An additional piece of information that would make the smokeless tobacco reports far more useful would be the reporting of the number of units sold of each category of smokeless tobacco (e.g. moist snuff, loose leaf chewing tobacco), in addition to the total pounds sold. The report currently contains only the number of pounds sold, with the relatively weak justification offered that package sizes vary among manufacturers and products. In reality, the overwhelming majority of moist snuff packaging, for example, contains 1.2 oz., and the majority of loose leaf packages contain 3 oz. of product. The problem is that comparison of sales strictly by weight has led to erroneous conclusions in the press and has masked the trends in moist snuff consumption.
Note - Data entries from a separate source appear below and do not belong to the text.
(* ===== verification/IpAddr.v ===== *)
(** * ipaddrparse.c and the socket addresses of sysutil.c

    Parsing of dotted quads, comma-separated byte lists (PORT) and IPv6
    literals, and the [vsf_sysutil_sockaddr_*] functions. A parser's result is
    [None] for the NULL pointer, else the bytes that the returned pointer
    heads. *)

From Stdlib Require Import Init.Byte Strings.Byte.
From Stdlib Require Import ZArith Lia String.
From stdpp Require Import base list numbers option.
From S2P Require Import Prelude SysUtil Text.
Import ResNotations.

Definition DOT : byte := x2e.
Definition COLON : byte := x3a.
Definition COMMA : byte := x2c.

(** ** ipaddrparse.c *)

(** The loop over the items: [left] of them to parse, [s_tmp_str] what is left
    of the text. *)
Fixpoint parse_sep_loop (s_tmp_str : bytes) (sep : byte) (left : nat) : option bytes :=
  match left with
  | O => Some []
  | S left' =>
      let '(tmp, rhs) := t_split_char s_tmp_str sep in
      let last_item := (left' =? 0)%nat in
      if (negb last_item && (length rhs =? 0)%nat) || (last_item && negb (length rhs =? 0)%nat)
      then None
      else
        let this_number := t_atoi tmp in
        if (this_number <? 0) || (255 <? this_number) then None
        else
          match parse_sep_loop rhs sep left' with
          | None => None
          | Some items => Some (to_char this_number :: items)
          end
  end.

Definition vsf_sysutil_parse_uchar_string_sep (p_str : bytes) (sep : byte) (items : nat)
  : option bytes :=
  parse_sep_loop p_str sep items.

Definition vsf_sysutil_parse_ipv4 (p_str : bytes) : option bytes :=
  vsf_sysutil_parse_uchar_string_sep p_str DOT 4.

Fixpoint parse_hex_loop (p_in_str : bytes) (val : Z) : option Z :=
  match p_in_str with
  | [] => Some val
  | c :: r =>
      let ch := uchar (vsf_sysutil_toupper c) in
      let digit :=
        if (48 <=? ch) && (ch <=? 57) then Some (ch - 48)
        else if (65 <=? ch) && (ch <=? 70) then Some (ch - 65 + 10)
        else None in
      match digit with
      | None => None
      | Some ch =>
          let val := Z.lor (u32 (Z.shiftl val 4)) ch in
          if 65535 <? val then None else parse_hex_loop r val
      end
  end.

(** Appends to [p_out_str]. *)
Definition ipv6_parse_hex (p_out_str p_in_str : bytes) : option bytes :=
  match parse_hex_loop p_in_str 0 with
  | None => None
  | Some val => Some (p_out_str ++ [to_char (Z.shiftr val 8); to_char (Z.land val 255)])
  end.

Record quad_state := Quad { q_val : Z; q_final : Z; q_seen : bool; q_dots : Z }.

Fixpoint dotquad_loop (p_in_str : bytes) (st : quad_state) : option quad_state :=
  match p_in_str with
  | [] => Some st
  | c :: r =>
      let ch := schar c in
      if ch =? 46 then
        if negb (q_seen st) || (q_dots st =? 3) then None
        else dotquad_loop r
               (Quad 0 (Z.lor (u32 (Z.shiftl (q_final st) 8)) (q_val st)) false (q_dots st + 1))
      else if (48 <=? ch) && (ch <=? 57) then
        let val := u32 (u32 (q_val st * 10) + (ch - 48)) in
        if 255 <? val then None
        else dotquad_loop r (Quad val (q_final st) true (q_dots st))
      else None
  end.

Definition ipv4_parse_dotquad (p_out_str p_in_str : bytes) : option bytes :=
  match dotquad_loop p_in_str (Quad 0 0 false 0) with
  | None => None
  | Some st =>
      if negb (q_dots st =? 3) || negb (q_seen st) then None
      else
        let final_val := Z.lor (u32 (Z.shiftl (q_final st) 8)) (q_val st) in
        Some (p_out_str ++
              [to_char (Z.shiftr final_val 24);
               to_char (Z.land (Z.shiftr final_val 16) 255);
               to_char (Z.land (Z.shiftr final_val 8) 255);
               to_char (Z.land final_val 255)])
  end.

(** Each round of the [while] consumes a field; [fuel] is the length of the
    text. *)
Fixpoint parse_main_loop (fuel : nat) (p_out_str s_lhs_str : bytes) : option bytes :=
  match fuel, s_lhs_str with
  | _, [] => Some p_out_str
  | O, _ => None
  | S fuel', _ =>
      let '(lhs, rhs) := t_split_char s_lhs_str COLON in
      if (length lhs =? 0)%nat then None
      else
        match (match t_locate_char lhs DOT with
               | Some _ => ipv4_parse_dotquad p_out_str lhs
               | None => ipv6_parse_hex p_out_str lhs
               end) with
        | None => None
        | Some out => parse_main_loop fuel' out rhs
        end
  end.

Definition ipv6_parse_main (p_out_str p_in_str : bytes) : option bytes :=
  parse_main_loop (length p_in_str) p_out_str p_in_str.

Definition vsf_sysutil_parse_ipv6 (p_str : bytes) : option bytes :=
  let '(lhs, rhs) := t_split_text p_str (lit "::") in
  match ipv6_parse_main [] lhs with
  | None => None
  | Some ret =>
      match ipv6_parse_main [] rhs with
      | None => None
      | Some rhs_ret =>
          let lhs_len := Z.of_nat (length ret) in
          let rhs_len := Z.of_nat (length rhs_ret) in
          if 16 <? lhs_len + rhs_len then None
          else if 0 <? rhs_len then
            Some (ret ++ replicate (Z.to_nat (16 - (lhs_len + rhs_len))) NUL ++ rhs_ret)
          else Some ret
      end
  end.

(** ** Socket addresses *)

Inductive family := AF_UNSPEC | AF_INET | AF_INET6.

#[global] Instance family_eq_dec : EqDecision family.
Proof. solve_decision. Defined.

(** The union: [sin_addr] has 4 bytes, [sin6_addr] 16. *)
Record sockaddr := MkAddr {
  sa_family : family;
  sin_addr : bytes;
  sin6_addr : bytes;
  sa_port : Z;
  sin6_scope_id : Z
}.

Definition vsf_sysutil_sockaddr_alloc : sockaddr :=
  MkAddr AF_UNSPEC (replicate 4 NUL) (replicate 16 NUL) 0 0.

Definition set_family (a : sockaddr) (f : family) : sockaddr :=
  MkAddr f (sin_addr a) (sin6_addr a) (sa_port a) (sin6_scope_id a).

Definition vsf_sysutil_sockaddr_alloc_ipv4 : sockaddr :=
  set_family vsf_sysutil_sockaddr_alloc AF_INET.

Definition vsf_sysutil_sockaddr_alloc_ipv6 : sockaddr :=
  set_family vsf_sysutil_sockaddr_alloc AF_INET6.

(** The clone has the address and not the port. *)
Definition vsf_sysutil_sockaddr_clone (p_src : sockaddr) : res sockaddr :=
  let a := vsf_sysutil_sockaddr_alloc in
  match sa_family p_src with
  | AF_INET => Ok (MkAddr AF_INET (sin_addr p_src) (sin6_addr a) (sa_port a) (sin6_scope_id a))
  | AF_INET6 =>
      Ok (MkAddr AF_INET6 (sin_addr a) (sin6_addr p_src) (sa_port a) (sin6_scope_id p_src))
  | AF_UNSPEC => die "can only support ipv4 and ipv6 currently"
  end.

Definition v4_pattern : bytes := replicate 10 NUL ++ [xff; xff].

(** The IPv4 address inside a mapped IPv6 address. *)
Definition vsf_sysutil_sockaddr_ipv6_v4 (p_addr : sockaddr) : option bytes :=
  if bool_decide (sa_family p_addr ≠ AF_INET6) then None
  else if negb (vsf_sysutil_memcmp v4_pattern (take 12 (sin6_addr p_addr)) =? 0) then None
  else Some (drop 12 (sin6_addr p_addr)).

Definition vsf_sysutil_sockaddr_ipv4_v6 (p_addr : sockaddr) : option bytes :=
  if bool_decide (sa_family p_addr ≠ AF_INET) then None
  else Some (v4_pattern ++ sin_addr p_addr).

Definition vsf_sysutil_sockaddr_addr_equal (p1 p2 : sockaddr) : bool :=
  let mapped (p6 p4 : sockaddr) :=
    match vsf_sysutil_sockaddr_ipv6_v4 p6 with
    | Some v4 => vsf_sysutil_memcmp v4 (sin_addr p4) =? 0
    | None => false
    end in
  match sa_family p1, sa_family p2 with
  | AF_INET, AF_INET6 => mapped p2 p1
  | AF_INET6, AF_INET => mapped p1 p2
  | AF_INET, AF_INET => vsf_sysutil_memcmp (sin_addr p1) (sin_addr p2) =? 0
  | AF_INET6, AF_INET6 => vsf_sysutil_memcmp (sin6_addr p1) (sin6_addr p2) =? 0
  | _, _ => false
  end.

Definition vsf_sysutil_sockaddr_is_ipv6 (p : sockaddr) : bool :=
  bool_decide (sa_family p = AF_INET6).

(** [memcpy] of [n] bytes from a buffer that has only those of [p_raw]. *)
Definition copy_bytes (p_raw : bytes) (n : nat) : res bytes :=
  if (length p_raw <? n)%nat then Err UB else Ok (take n p_raw).

Definition vsf_sysutil_sockaddr_set_ipv4addr (p : sockaddr) (p_raw : bytes) : res sockaddr :=
  match sa_family p with
  | AF_INET =>
      let* a := copy_bytes p_raw 4 in
      Ok (MkAddr AF_INET a (sin6_addr p) (sa_port p) (sin6_scope_id p))
  | AF_INET6 =>
      let* a := copy_bytes p_raw 4 in
      Ok (MkAddr AF_INET6 (sin_addr p) (v4_pattern ++ a) (sa_port p) (sin6_scope_id p))
  | AF_UNSPEC => bug "bad family"
  end.

Definition vsf_sysutil_sockaddr_set_ipv6addr (p : sockaddr) (p_raw : bytes) : res sockaddr :=
  match sa_family p with
  | AF_INET6 =>
      let* a := copy_bytes p_raw 16 in
      Ok (MkAddr AF_INET6 (sin_addr p) a (sa_port p) (sin6_scope_id p))
  | _ => bug "bad family"
  end.

(** The bytes that the listener uses as a key: it reads the larger address
    size, so an IPv4 address is followed by the zero padding of the structure. *)
Definition vsf_sysutil_sockaddr_get_raw_addr (p : sockaddr) : res bytes :=
  match sa_family p with
  | AF_INET => Ok (sin_addr p ++ replicate 12 NUL)
  | AF_INET6 => Ok (sin6_addr p)
  | AF_UNSPEC => bug "bad family"
  end.

Definition vsf_sysutil_sockaddr_set_any (p : sockaddr) : res sockaddr :=
  match sa_family p with
  | AF_INET =>
      Ok (MkAddr AF_INET (replicate 4 NUL) (sin6_addr p) (sa_port p) (sin6_scope_id p))
  | AF_INET6 =>
      Ok (MkAddr AF_INET6 (sin_addr p) (replicate 16 NUL) (sa_port p) (sin6_scope_id p))
  | AF_UNSPEC => bug "bad family"
  end.

Definition vsf_sysutil_sockaddr_get_port (p : sockaddr) : res Z :=
  match sa_family p with
  | AF_UNSPEC => bug "bad family"
  | _ => Ok (sa_port p)
  end.

(** The argument is an [unsigned short]. *)
Definition vsf_sysutil_sockaddr_set_port (p : sockaddr) (the_port : Z) : res sockaddr :=
  match sa_family p with
  | AF_UNSPEC => bug "bad family"
  | f => Ok (MkAddr f (sin_addr p) (sin6_addr p) (u16 the_port) (sin6_scope_id p))
  end.

(** ** Byte lists and their text *)

(** The decimal numbers of [items], joined by [sep]. *)
Fixpoint print_sep (items : bytes) (sep : byte) : bytes :=
  match items with
  | [] => []
  | [b] => print_base 10 (uchar b)
  | b :: items' => print_base 10 (uchar b) ++ sep :: print_sep items' sep
  end.

Lemma print_sep_nonempty b items sep : print_sep (b :: items) sep ≠ [].
Proof.
  pose proof (print_base_spec 10 (uchar b) ltac:(lia) ltac:(apply uchar_range)) as (H & _).
  destruct items; cbn [print_sep]; [done|]. intros [E _]%app_nil. done.
Qed.

Lemma parse_sep_print items sep :
  items ≠ [] → c_isdigit sep = false → sep ≠ NUL →
  parse_sep_loop (print_sep items sep) sep (length items) = Some items.
Proof.
  intros Hne Hd Hn. induction items as [|b items IH]; [done|].
  pose proof (uchar_range b) as Hb. pose proof (print_base_digits (uchar b) ltac:(lia)) as Hp.
  pose proof (is_digits_not _ sep Hp Hd) as Hsep.
  assert (Ha : t_atoi (print_base 10 (uchar b)) = uchar b)
    by (apply t_atoi_print; unfold INT_MAX; lia).
  destruct items as [|b' items].
  - cbn [length parse_sep_loop print_sep]. rewrite t_split_char_none by done. cbn [length Nat.eqb negb andb orb].
    rewrite Ha. ztest. cbn [orb parse_sep_loop]. by rewrite to_char_uchar.
  - change (print_sep (b :: b' :: items) sep)
      with (print_base 10 (uchar b) ++ sep :: print_sep (b' :: items) sep).
    specialize (IH ltac:(done)).
    change (length (b :: b' :: items)) with (S (length (b' :: items))).
    assert (Hn0 : length (b' :: items) ≠ 0%nat) by done.
    set (n := length (b' :: items)) in *. cbn [parse_sep_loop].
    rewrite t_split_char_app by done. rewrite (proj2 (Nat.eqb_neq n 0)) by done.
    cbn [negb andb].
    pose proof (print_sep_nonempty b' items sep) as Hr.
    destruct (Nat.eqb_spec (length (print_sep (b' :: items) sep)) 0) as [E|E].
    { by apply length_zero_iff_nil in E. }
    cbn [orb]. rewrite Ha. ztest. cbn [orb].
    rewrite IH. by rewrite to_char_uchar.
Qed.

Lemma parse_sep_length s sep n items :
  parse_sep_loop s sep n = Some items → length items = n.
Proof.
  revert s items; induction n as [|n IH]; intros s items; cbn [parse_sep_loop].
  - by intros [= <-].
  - destruct (t_split_char s sep) as [tmp rhs]. do 2 (destruct (_ || _); [done|]).
    destruct (parse_sep_loop rhs sep n) as [its|] eqn:E; [|done].
    intros [= <-]. cbn. by rewrite (IH rhs its).
Qed.

(** ** IPv6 texts *)

Lemma ipv6_parse_hex_app out s r :
  ipv6_parse_hex out s = Some r → ∃ x, r = out ++ x ∧ length x = 2%nat.
Proof.
  unfold ipv6_parse_hex. destruct (parse_hex_loop s 0); [|done]. intros [= <-]. eauto.
Qed.

Lemma ipv4_parse_dotquad_app out s r :
  ipv4_parse_dotquad out s = Some r → ∃ x, r = out ++ x ∧ length x = 4%nat.
Proof.
  unfold ipv4_parse_dotquad. destruct (dotquad_loop _ _); [|done].
  destruct (_ || _); [done|]. intros [= <-]. eauto.
Qed.

Lemma parse_main_app fuel : ∀ out s r,
  parse_main_loop fuel out s = Some r →
  ∃ x, r = out ++ x ∧ (s ≠ [] → x ≠ []).
Proof.
  induction fuel as [|fuel IH]; intros out s r; (destruct s as [|c s]; cbn [parse_main_loop];
    [intros [= <-]; exists []; by rewrite app_nil_r|]); [done|].
  destruct (t_split_char (c :: s) COLON) as [lhs rhs].
  destruct (length lhs =? 0)%nat; [done|].
  assert (Hf : ∀ o, match t_locate_char lhs DOT with
     | Some _ => ipv4_parse_dotquad out lhs
     | None => ipv6_parse_hex out lhs
     end = Some o → ∃ x, o = out ++ x ∧ x ≠ []).
  { intros o. destruct (t_locate_char lhs DOT).
    - intros (x & -> & Hx)%ipv4_parse_dotquad_app. exists x. split; [done|]. by destruct x.
    - intros (x & -> & Hx)%ipv6_parse_hex_app. exists x. split; [done|]. by destruct x. }
  destruct (match t_locate_char lhs DOT with Some _ => _ | None => _ end) as [o|]; [|done].
  destruct (Hf o eq_refl) as (x & -> & Hx). intros (y & -> & _)%IH.
  exists (x ++ y). rewrite app_assoc. split; [done|]. intros _. by destruct x.
Qed.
Surely, the manufacturers can report sales in units as well as weight.
If the FTC would really like to provide useful information to the American public, it should require smokeless tobacco manufacturers to report the brand-specific contents of its products, including the nicotine concentration, pH of the product (a major determinant of the nicotine dosing characteristics of the product), tobacco-specific nitrosamine concentration, and amount of other additives. Despite evidence presented in peer-reviewed scientic publications and in testimony before the House of Representatives' Subcommittee on Health and the Environment, the major manufacturers of smokeless tobacco products have refused to provide to the American people useful information that could be used to assess the products' potential carcinogenicity and addictive potential. References supporting my statements are contained in the report issued by the FDA in reaching the conclusion that smokeless tobacco is an addictive substance and that its manufacturers are able to manipulate its physiological and psychological effects.
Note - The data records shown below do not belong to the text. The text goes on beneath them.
(* ===== verification/Session.v ===== *)
(** * The session: state, environment and effects

    [struct vsf_session] of session.h, the calls by which the session talks to
    the operating system, to the COS service and to the client, and the
    state-and-error monad in which the session code is written.

    What answers a call (the kernel, the COS gateway, the SSL library) is not
    this program: it is the parameter [Env], a function of everything that
    happened before. Each call and its answer are recorded in the history, so a
    safety theorem about every [Env] is a theorem about every behaviour of the
    outside. *)

From Stdlib Require Import Init.Byte Strings.Byte.
From Stdlib Require Import ZArith Lia String.
From stdpp Require Import base list numbers option gmap strings.
From S2P Require Import Prelude SysUtil Text StrList IpAddr Tunables.

(** ** session.h

    A flag is a [bool], an absent [p_port_sockaddr] is [None], the SSL object of
    the data connection is reduced to its presence. *)

Record vsf_session := Session {
  p_local_addr : sockaddr;
  p_remote_addr : sockaddr;
  idle_timeout : bool;
  data_timeout : bool;
  pasv_listen_fd : Z;
  p_port_sockaddr : option sockaddr;
  data_fd : Z;
  data_progress : bool;
  bw_rate_max : Z;
  bw_send_start_sec : Z;
  bw_send_start_usec : Z;
  is_anonymous : bool;
  is_guest : bool;
  user_str : bytes;
  anon_pass_str : bytes;
  restart_pos : Z;
  is_ascii : bool;
  abor_received : bool;
  epsv_all : bool;
  is_http : bool;
  http_get_arg : bytes;
  p_visited_dir_list : option mystr_list;
  anon_ftp_uid : Z;
  guest_user_uid : Z;
  anon_upload_chown_uid : Z;
  banned_email_str : bytes;
  email_passwords_str : bytes;
  userlist_str : bytes;
  banner_str : bytes;
  tcp_wrapper_ok : bool;
  xferlog_fd : Z;
  vsftpd_log_fd : Z;
  remote_ip_str : bytes;
  log_type : Z;
  log_start_sec : Z;
  log_start_usec : Z;
  log_str : bytes;
  transfer_size : Z;
  ftp_cmd_str : bytes;
  ftp_arg_str : bytes;
  num_clients : Z;
  num_this_ip : Z;
  home_str : bytes;
  control_use_ssl : bool;
  data_use_ssl : bool;
  p_data_ssl : bool;
  ssl_slave_active : bool;
  login_fails : Z;
  permissions : Z
}.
Smokeless tobacco manufacturers should also disclose expenditures and recipients of external research funding. Press releases from industry-sponsored researchers have been used as a form of advertising and promotion for smokeless tobacco products, and the level of activity in this area should be reported to the American people.
The FTC should consider moving the frequency of reporting to an annual report. In its current format, which I think is acceptable, there is no reason that manufacturers could not provide data on sales and advertising on an annual basis rather tha biennually. Public health surveillance works best when the information is as timely as possible, and I do consider this type of data to be one form of surveillance.
I thank you for the opportunity to comment on this issue and for your consideration.